I had been feeling unhappy with the apartment, so almost signed a lease for an apartment that was a fifty percent increase in rent, and then deciding I could change things more simply, placed an IKEA order, among which included a white desk and a large rug. ‘What colour rug did you pick?’ my friend asked, ‘white, kind of beige’ was the answer, and we laughed, the same way we did, and always have, since the first days of university. I didn’t have the tools to assemble the desk, and while waiting to borrow them, set up a temporary work place by laying the tabletop part across two stacks of books, and sitting on the floor on the new rug, experienced a sense of freedom and gratitude, feeling as if I have arrived somewhere.

Thoughts on Coffee

It’s time for another coffee. This is a recurring thought, particularly on weekends between the hours of 8 and 3. The weekend coffees are made in a small Bodum french press, so it’s more a matter of frequency than volume, but I find myself wondering if I’m drinking too much coffee.

Like some other foods (pasta, cheese, brussel sprouts), coffee came into my life a bit late. I still remember one of the first coffees I had, a tall from the Starbucks located in the university science library, and I finished it at perhaps two in the afternoon, and later that night was still fully awake at 3 and then 4 am, completely unable to sleep. Even now years later, the late afternoon remains a debatable time, when I start to ask if it’s okay to have that additional cup. I still haven’t understood why some coffees taste more sour than others. I don’t take it with sugar, don’t like it on its own, and prefer adding some form of milk - cow, almond, oat, rice.

I read some articles telling us of the benefits of coffee, and more articles arguing that coffee is bad for us. It’s bad for energy, it’s a drug, we become dependent on it. I’ve considered cutting back myself, particularly when I go without coffee for a couple of days and experience that most noticeable caffeine withdrawal headache, the pressure on the forehead, and find it alarming to be tethered to that daily cup to avoid it.

But I simply adore coffee. There’s that mood lift, one article story comes to mind, about someone who gave it up for health reasons but said they never felt quite as good as they did while on coffee. And there are the associations that come with coffee. The warmth of a café, with its wooden tables and easy music, and the bowl mugs holding café latte. Coffee is a steady companion to books and writing, and a quiet facilitator of conversation between friends somewhere out along a cobblestoned sidewalk, it’s in the backdrop of many a Gilmore Girls episode where Rory and Lorelai are constantly going for coffee at any hour, their answer of how to make the day a little better.

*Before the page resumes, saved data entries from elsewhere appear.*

(** * aratools.parcour: a shallow embedding and its verified properties

    The development follows [src/aratools/parcour.py]: the checkpoint and
    etappe (stage) dataclasses, the extraction of etappes from a parsed KML
    document, the team roster loader, and the filter that removes hidden
    checkpoints from a KML document.

    Python exceptions are values of [exn]; a computation that may raise has
    type [result A].  Strings are ASCII strings. *)

From Stdlib Require Import Ascii String Floats.SpecFloat.
From stdpp Require Import gmap strings list sorting pretty.

Local Open Scope string_scope.
Local Open Scope list_scope.
Local Open Scope Z_scope.

(** ** Exceptions and the error monad *)

Inductive exn : Type :=
  | AssertionError
  | KeyError (key : string)
  | ValueError
  | TypeError
  | AttributeError
  | IndexError
  | OverflowError
  | RecursionError.

Inductive result (A : Type) : Type :=
  | Ok (a : A)
  | Raise (e : exn).
Arguments Ok {A} a.
Arguments Raise {A} e.

#[global] Instance result_ret : MRet result := fun A a => Ok a.
#[global] Instance result_bind : MBind result := fun A B f m =>
  match m with
  | Ok a => f a
  | Raise e => Raise e
  end.
#[global] Instance result_fmap : FMap result := fun A B f m =>
  match m with
  | Ok a => Ok (f a)
  | Raise e => Raise e
  end.

(** [assert b]: Python's [assert] statement. *)
Definition assert (b : bool) : result unit :=
  if b then Ok tt else Raise AssertionError.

Paper and the Pentel RSVP pen

The other morning I woke up thinking about paper. 

I remember writing on lined paper, the Hilroy notebooks in elementary school for social sciences and reading logs, and their packs of loose leaf paper that could be organised in metal three ring binders for high school classes. A few years ago, I started writing on blank unlined paper, in landscape, with boxed headers placed across the page. This was a good way to write because I find linear writing challenging, it takes a long time to write emails, there is cutting and pasting of entire paragraphs to different locations in the body of the message to produce a logical presentation of thoughts.

As someone who likes writing, I would have thought I would want to write on good, high quality paper, but I simply like bad paper better.

Good paper tends to be thick and creamy, the G. Lalo paper used for writing notes to others has these qualities. But for ideas, notes, lists, the majority of daily writing activities, there is strong partiality for bad paper. The best one comes from a spiral bound notebook, the brand is perhaps Selectum, found at the dollar store. Recently I was at Walmart and picked up a 97 cent Composition notebook, it's great, I tear the pages out from the middle. 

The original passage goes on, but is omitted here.